(Dataset entries)
'''

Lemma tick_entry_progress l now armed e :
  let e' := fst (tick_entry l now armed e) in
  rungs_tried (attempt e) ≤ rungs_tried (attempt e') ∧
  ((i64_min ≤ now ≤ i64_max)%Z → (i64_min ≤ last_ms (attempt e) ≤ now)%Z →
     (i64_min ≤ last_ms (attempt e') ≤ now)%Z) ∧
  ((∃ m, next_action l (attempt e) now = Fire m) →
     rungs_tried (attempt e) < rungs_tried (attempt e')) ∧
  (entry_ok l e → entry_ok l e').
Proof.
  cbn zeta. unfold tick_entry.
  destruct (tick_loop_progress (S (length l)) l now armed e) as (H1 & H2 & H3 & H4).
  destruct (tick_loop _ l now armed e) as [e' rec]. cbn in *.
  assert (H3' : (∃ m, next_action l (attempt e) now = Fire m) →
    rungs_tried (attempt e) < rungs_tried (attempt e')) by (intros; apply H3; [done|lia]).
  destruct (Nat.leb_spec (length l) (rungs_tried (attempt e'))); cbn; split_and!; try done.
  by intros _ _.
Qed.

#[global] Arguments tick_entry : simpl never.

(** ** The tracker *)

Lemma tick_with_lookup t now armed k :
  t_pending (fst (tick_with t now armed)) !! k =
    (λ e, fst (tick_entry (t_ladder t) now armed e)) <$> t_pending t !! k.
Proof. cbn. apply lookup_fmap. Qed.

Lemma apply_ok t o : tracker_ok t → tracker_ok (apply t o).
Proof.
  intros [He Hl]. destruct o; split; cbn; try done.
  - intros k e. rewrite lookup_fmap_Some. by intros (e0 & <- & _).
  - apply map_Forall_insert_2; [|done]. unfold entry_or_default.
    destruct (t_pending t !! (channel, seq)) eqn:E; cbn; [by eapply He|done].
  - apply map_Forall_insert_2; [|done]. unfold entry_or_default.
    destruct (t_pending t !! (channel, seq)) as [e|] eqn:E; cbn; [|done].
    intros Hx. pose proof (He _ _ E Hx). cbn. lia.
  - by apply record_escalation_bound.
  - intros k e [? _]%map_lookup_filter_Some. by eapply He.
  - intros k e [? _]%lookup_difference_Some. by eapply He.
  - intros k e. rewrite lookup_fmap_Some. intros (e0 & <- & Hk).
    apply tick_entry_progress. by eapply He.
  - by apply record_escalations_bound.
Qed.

'''

_Exercise instructions_
Note every line of the records that holds the word "Fire", and copy it.

_Reply_
  ((∃ m, next_action l (attempt e) now = Fire m) →
  assert (H3' : (∃ m, next_action l (attempt e) now = Fire m) →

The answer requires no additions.